You can see the file diffs from .NET Framework/.NET Core (2.0.0+) here: https://github.com/dotnet/coreclr/pull/2192/commits/9f6a0b675e5ac0065a268554de49162c539ff66d

It isn't as safe as RNGCryptoServiceProvider, but at least it won't give you weird results.

Answer 2

For strong random seed I always use CryptoRNG and not Time.

using System;
using System.Security.Cryptography;

public class Program
{
    public static void Main()
    {
        var random = new Random(GetSeed());
        Console.WriteLine(random.Next());
    }

    public static int GetSeed() 
    {
        using (var rng = new RNGCryptoServiceProvider())
        {
            var intBytes = new byte[4];
            rng.GetBytes(intBytes);
            return BitConverter.ToInt32(intBytes, 0);
        }
    }
}

Answer 3

Use one instance of Random repeatedly

// Somewhat better code...
Random rng = new Random();
for (int i = 0; i < 100; i++)
{
    Console.WriteLine(GenerateDigit(rng));
}
...
static int GenerateDigit(Random rng)
{
    // Assume there'd be more logic here really
    return rng.Next(10);
}

This article takes a look at why randomness causes so many problems, and how to address them. http://csharpindepth.com/Articles/Chapter12/Random.aspx

Answer 4

Sorry, OP indeed requires a random int value, but for the simple purpose to share knowledge if you want a random BigInteger value you can use following statement:

BigInteger randomVal = BigInteger.Abs(BigInteger.Parse(Guid.NewGuid().ToString().Replace("-",""), NumberStyles.AllowHexSpecifier));

Answer 5

Random random = new Random ();
int randomNumber = random.Next (lowerBound,upperBound);

Answer 6

If you want a CSRNG to generate random numbers between a min and max, this is for you. It will initialize Random classes with secure random seeds.
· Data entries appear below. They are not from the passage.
(** * memU Go SDK: the request executor, its retry policies and its error
    classifier

    A shallow embedding of [client.go] (the [request] loop and
    [raiseForStatus]), [models.go] (the retry policies), [errors.go] (the
    error constructors) and [options.go] (the client options), followed by
    the properties established about them.

    Conventions.
    - Go's [int] and [time.Duration] are 64-bit two's-complement integers:
      they are carried as [Z] and every arithmetic operation of the source
      is followed by an explicit wrap ([Int64.wrap]).
    - Go's [float64] is IEEE-754 binary64, carried as [spec_float] with
      precision 53 and exponent bound 1024.
    - [map[string]interface{}] is a possibly nil finite map from strings to
      JSON values: [option (gmap string json)].
    - The standard-library routines the executor calls, and whose text is
      not part of the SDK ([json.Unmarshal], [strconv.ParseFloat],
      [http.NewRequestWithContext]), are parameters of the executor
      ([StdLib]); a reference instance covering the usual fragment of their
      input language is given for evaluation on concrete inputs. *)

From Stdlib Require Import ZArith Lia Ascii String.
From Stdlib Require Import Floats.SpecFloat.
From stdpp Require Import gmap strings list pretty.

Set Warnings "-register-all".
Open Scope Z_scope.

(* ===================================================================== *)
(** ** Machine integers *)
(* ===================================================================== *)

Module Int64.

Definition modulus : Z := 2 ^ 64.
Definition half_modulus : Z := 2 ^ 63.
Definition min_int : Z := - half_modulus.
Definition max_int : Z := half_modulus - 1.

(** Reduction of a mathematical integer to its int64 representative. *)
Definition wrap (z : Z) : Z := (z + half_modulus) mod modulus - half_modulus.

Definition in_range (z : Z) : Prop := min_int <= z <= max_int.

Definition add (a b : Z) : Z := wrap (a + b).
Definition mul (a b : Z) : Z := wrap (a * b).

(** [uint(x)] for an [int] x: the same bits read as unsigned. *)
Definition to_uint (x : Z) : Z := x mod modulus.

(** [a << count] at type int64 with an unsigned count: counts of 64 or
    more shift every bit out. *)
Definition shl (a : Z) (count : Z) : Z :=
  if count <? 64 then wrap (Z.shiftl a count) else 0.

End Int64.

(** [time.Duration]: a count of nanoseconds in an int64. *)
Definition Duration : Type := Z.
Definition Nanosecond : Duration := 1.
Definition Second : Duration := 1000000000.

(* ===================================================================== *)
(** ** binary64 floating point *)
(* ===================================================================== *)

Module Float64.

Definition float64 : Type := spec_float.
Definition prec : Z := 53.
Definition emax : Z := 1024.

Definition mul : float64 -> float64 -> float64 := SFmul prec emax.
Definition div : float64 -> float64 -> float64 := SFdiv prec emax.

(** [float64(x)] for an int64 x (round to nearest, ties to even). *)
Definition of_int64 (x : Z) : float64 := binary_normalize prec emax x 0 false.

(** [int64(f)] (and [time.Duration(f)]): truncation toward zero.  The Go
    specification leaves the result open when the value does not fit;
    the amd64 conversion instruction yields the most negative integer
    there, which is what is written here. *)
Definition to_int64 (f : float64) : Z :=
  match f with
  | S754_zero _ => 0
  | S754_finite s m e =>
      let mag := Z.shiftl (Z.pos m) e in
      let v := if s then - mag else mag in
      if (Int64.min_int <=? v) && (v <=? Int64.max_int) then v else Int64.min_int
  | S754_infinity _ | S754_nan => Int64.min_int
  end.

(** The correctly rounded binary64 value of [(-1)^neg * m * 10^e10]. *)
Definition of_decimal (neg : bool) (m e10 : Z) : float64 :=
  if m <=? 0 then S754_zero neg
  else if 0 <=? e10 then
    binary_normalize prec emax ((if neg then - m else m) * 10 ^ e10) 0 neg
  else
    let '(q, e, l) := SFdiv_core_binary prec emax m 0 (10 ^ (- e10)) 0 in
    binary_round_aux prec emax neg q e l.

End Float64.
Export Float64 (float64).

(* ===================================================================== *)
(** ** Characters and decimal numerals *)
(* ===================================================================== *)

Definition dquote : ascii := ascii_of_nat 34.
Definition backslash : ascii := ascii_of_nat 92.

(** [quoted s] is [s] between two double-quote characters. *)
Definition quoted (s : string) : string := String dquote (s +:+ String dquote EmptyString).

Definition code (c : ascii) : Z := Z.of_N (N_of_ascii c).
Definition byte_chr (z : Z) : ascii := ascii_of_N (Z.to_N z).

Definition is_digit (c : ascii) : bool := (48 <=? code c) && (code c <=? 57).
Definition digit_val (c : ascii) : Z := code c - 48.

(** Reads the longest run of decimal digits at the head of [s]: the value
    read on top of [acc], the number of digits, and what follows. *)
Fixpoint read_digits (acc n : Z) (s : string) : Z * Z * string :=
  match s with
  | String c s' =>
      if is_digit c then read_digits (10 * acc + digit_val c) (n + 1) s'
      else (acc, n, s)
  | EmptyString => (acc, n, s)
  end.
(** * A shallow embedding of the yt-dl FastAPI application (src/app/main.py)

    The application has three handlers: [download_youtube] (POST /download),
    its helper [download_audio_with_cookies], and [serve_file]
    (GET /download_file).  The external pieces are the file system, which is
    modelled as an explicit state threaded through the handlers, and yt-dlp's
    [extract_info], which is a parameter of the handlers (any function from
    the options dictionary and the URL to an outcome). *)

From Stdlib Require Import List PeanoNat NArith String Ascii Bool Lia.
Import ListNotations.

(* ------------------------------------------------------------------ *)
(** ** Python strings *)

Module Py.

(** A Python [str] is a sequence of Unicode code points. *)
Definition pystr := list N.

(** String literals of the source (all ASCII) as Python strings. *)
Definition lit (s : string) : pystr :=
  map N_of_ascii (list_ascii_of_string s).

Definition str_eqb (a b : pystr) : bool :=
  if list_eq_dec N.eq_dec a b then true else false.

(** [s.startswith(pre)] *)
Fixpoint startswith (s pre : pystr) : bool :=
  match pre, s with
  | [], _ => true
  | p :: pre', c :: s' => N.eqb p c && startswith s' pre'
  | _ :: _, [] => false
  end.

(** [s.endswith(suf)] *)
Definition endswith (s suf : pystr) : bool :=
  startswith (rev s) (rev suf).

(** [s.upper()] on the ASCII letters; it is applied only to the codec
    names "mp3" and "wav". *)
Definition upper (s : pystr) : pystr :=
  map (fun c => if (97 <=? c)%N && (c <=? 122)%N then (c - 32)%N else c) s.

End Py.

Import Py.

(* ------------------------------------------------------------------ *)
(** ** Title sanitisation (main.py, lines 85-87) *)

(** The nine characters of the regular expression's character class:
    backslash, slash, star, question mark, colon, double quote, less-than,
    greater-than and vertical bar. *)
Definition unsafe_chars : list N := [92; 47; 42; 63; 58; 34; 60; 62; 124]%N.

Definition is_unsafe (c : N) : bool := existsb (N.eqb c) unsafe_chars.

(** The code point of ["_"]. *)
Definition underscore : N := 95%N.

(** [safe_title = re.sub(<class>, "_", title)]: the pattern matches one
    character of the class at a time, and every match is replaced. *)
Definition re_sub_unsafe (title : pystr) : pystr :=
  map (fun c => if is_unsafe c then underscore else c) title.

(** [title = info.get("title", "downloaded_audio")] *)
Definition title_of (info_title : option pystr) : pystr :=
  match info_title with
  | Some t => t
  | None => lit "downloaded_audio"
  end.

(** [final_name = f"{safe_title}.{codec}"] *)
Definition final_name_of (title codec : pystr) : pystr :=
  re_sub_unsafe title ++ lit "." ++ codec.

(** [codec = "mp3" if format == "mp3" else "wav"] (main.py, line 111) *)
Definition resolve_codec (format : pystr) : pystr :=
  if str_eqb format (lit "mp3") then lit "mp3" else lit "wav".

(* ------------------------------------------------------------------ *)
(** ** The file system and pathlib *)

Module FS.

(** An absolute path as the list of its components below [/]. *)
Definition path := list pystr.

Definition path_eqb (p q : path) : bool :=
  if list_eq_dec (list_eq_dec N.eq_dec) p q then true else false.

(** The directories and the regular files (with their sizes in bytes) that
    exist, and the [st_size] the file system reports for a directory (it
    depends on the file system: 4096 on ext4, 0 for an empty btrfs
    directory, ...); symbolic links are not modelled.  The order of
    [fs_files] is the order in which [os.scandir] lists the entries of a
    directory. *)
Record fs := mkFS {
  fs_dirs : list path;
  fs_files : list (path * N);
  fs_dir_size : path -> N
}.

Definition is_dir (s : fs) (p : path) : bool :=
  match p with
  | [] => true
  | _ => existsb (path_eqb p) (fs_dirs s)
  end.

Definition file_size (s : fs) (p : path) : option N :=
  match find (fun e => path_eqb p (fst e)) (fs_files s) with
  | Some (_, n) => Some n
  | None => None
  end.

Definition is_file (s : fs) (p : path) : bool :=
  match file_size s p with Some _ => true | None => false end.

(** [str.split("/")]: the components between the separators. *)
Fixpoint split_sep (sep : N) (s : pystr) : list pystr :=
  match s with
  | [] => [[]]
  | c :: r =>
      if N.eqb c sep then [] :: split_sep sep r
      else match split_sep sep r with
           | h :: t => (c :: h) :: t
           | [] => [[c]]
           end
  end.

Definition slash : N := 47%N.

(** The parts pathlib keeps from a string: empty components (from
    repeated or trailing slashes) and [.] are dropped, [..] is kept. *)
Definition parse_parts (s : pystr) : path :=
  filter (fun seg => negb (str_eqb seg [] || str_eqb seg (lit ".")))
         (split_sep slash s).

(** [base / s] for a [pathlib.Path]: an absolute [s] replaces [base]. *)
Definition pure_join (base : path) (s : pystr) : path :=
  match s with
  | c :: _ => if N.eqb c slash then parse_parts s else base ++ parse_parts s
  | [] => base
  end.

(** The kernel's name lookup ([os.stat]): every component before the last
    must be a directory; [..] goes to the parent ([/..] is [/]).  The
    result is the path of the object named, [None] for ENOENT/ENOTDIR on
    an intermediate component. *)
Fixpoint walk (s : fs) (cur : path) (segs : path) : option path :=
  match segs with
  | [] => Some cur
  | seg :: r =>
      if str_eqb seg (lit "..") then walk s (removelast cur) r
      else
        let nxt := cur ++ [seg] in
        match r with
        | [] => Some nxt
        | _ :: _ => if is_dir s nxt then walk s nxt r else None
        end
  end.

(** [Path.exists()] *)
Definition path_exists (s : fs) (p : path) : bool :=
  match walk s [] p with
  | Some q => is_dir s q || is_file s q
  | None => false
  end.

(** [mkdir] of a fresh directory. *)
Definition mkdir (s : fs) (d : path) : fs :=
  mkFS (fs_dirs s ++ [d]) (fs_files s) (fs_dir_size s).

(** The entries a tool leaves in the empty directory [d], given by name and
    size in the order the directory lists them. *)
Definition write_files (s : fs) (d : path) (written : list (pystr * N)) : fs :=
  mkFS (fs_dirs s)
       (fs_files s ++ map (fun e => (d ++ [fst e], snd e)) written)
       (fs_dir_size s).

(** [src.rename(dst)] ([os.rename]): the destination, if it exists, is
    replaced. *)
Definition rename (s : fs) (src dst : path) : fs :=
  match file_size s src with
  | Some n =>
      mkFS (fs_dirs s)
           (filter (fun e => negb (path_eqb src (fst e) || path_eqb dst (fst e)))
                   (fs_files s) ++ [(dst, n)])
           (fs_dir_size s)
  | None => s
  end.

(** The number of bytes of a code point in UTF-8, the file system
    encoding. *)
Definition utf8_len_cp (c : N) : N :=
  if (c <? 128)%N then 1 else if (c <? 2048)%N then 2
  else if (c <? 65536)%N then 3 else 4.

Definition utf8_len (nm : pystr) : N :=
  fold_right (fun c acc => (utf8_len_cp c + acc)%N) 0%N nm.

Definition is_surrogate (c : N) : bool := (55296 <=? c)%N && (c <=? 57343)%N.

(** Whether the kernel accepts [nm] as a new directory entry: Python
    refuses a NUL (ValueError) and a lone surrogate (UnicodeEncodeError),
    the kernel a name of more than NAME_MAX = 255 bytes (ENAMETOOLONG). *)
Definition name_ok (nm : pystr) : bool :=
  (utf8_len nm <=? 255)%N && negb (existsb (N.eqb 0) nm)
  && negb (existsb is_surrogate nm).

(** [Path.rename] into an existing directory: [None] when it raises. *)
Definition os_rename (s : fs) (src dst : path) : option fs :=
  if name_ok (last dst []) then Some (rename s src dst) else None.

(** [Path.stat().st_size] of an existing path. *)
Definition stat_size (s : fs) (p : path) : option N :=
  match walk s [] p with
  | Some q =>
      match file_size s q with
      | Some n => Some n
      | None => if is_dir s q then Some (fs_dir_size s q) else None
      end
  | None => None
  end.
    class SecureRandom : Random
    {
        public static byte[] GetBytes(ulong length)
        {
            RNGCryptoServiceProvider RNG = new RNGCryptoServiceProvider();
            byte[] bytes = new byte[length];
            RNG.GetBytes(bytes);
            RNG.Dispose();
            return bytes;
        }
        public SecureRandom() : base(BitConverter.ToInt32(GetBytes(4), 0))
        {

        }
        public int GetRandomInt(int min, int max)
        {
            int treashold = max - min;
            if(treashold != Math.Abs(treashold))
            {
                throw new ArithmeticException("The minimum value can't exceed the maximum value!");
            }
            if (treashold == 0)
            {
                throw new ArithmeticException("The minimum value can't be the same as the maximum value!");
            }
            return min + (Next() % treashold);
        }
        public static int GetRandomIntStatic(int min, int max)
        {
            int treashold = max - min;
            if (treashold != Math.Abs(treashold))
            {
                throw new ArithmeticException("The minimum value can't exceed the maximum value!");
            }
            if(treashold == 0)
            {
                throw new ArithmeticException("The minimum value can't be the same as the maximum value!");
            }
            return min + (BitConverter.ToInt32(GetBytes(4), 0) % treashold);
        }
    }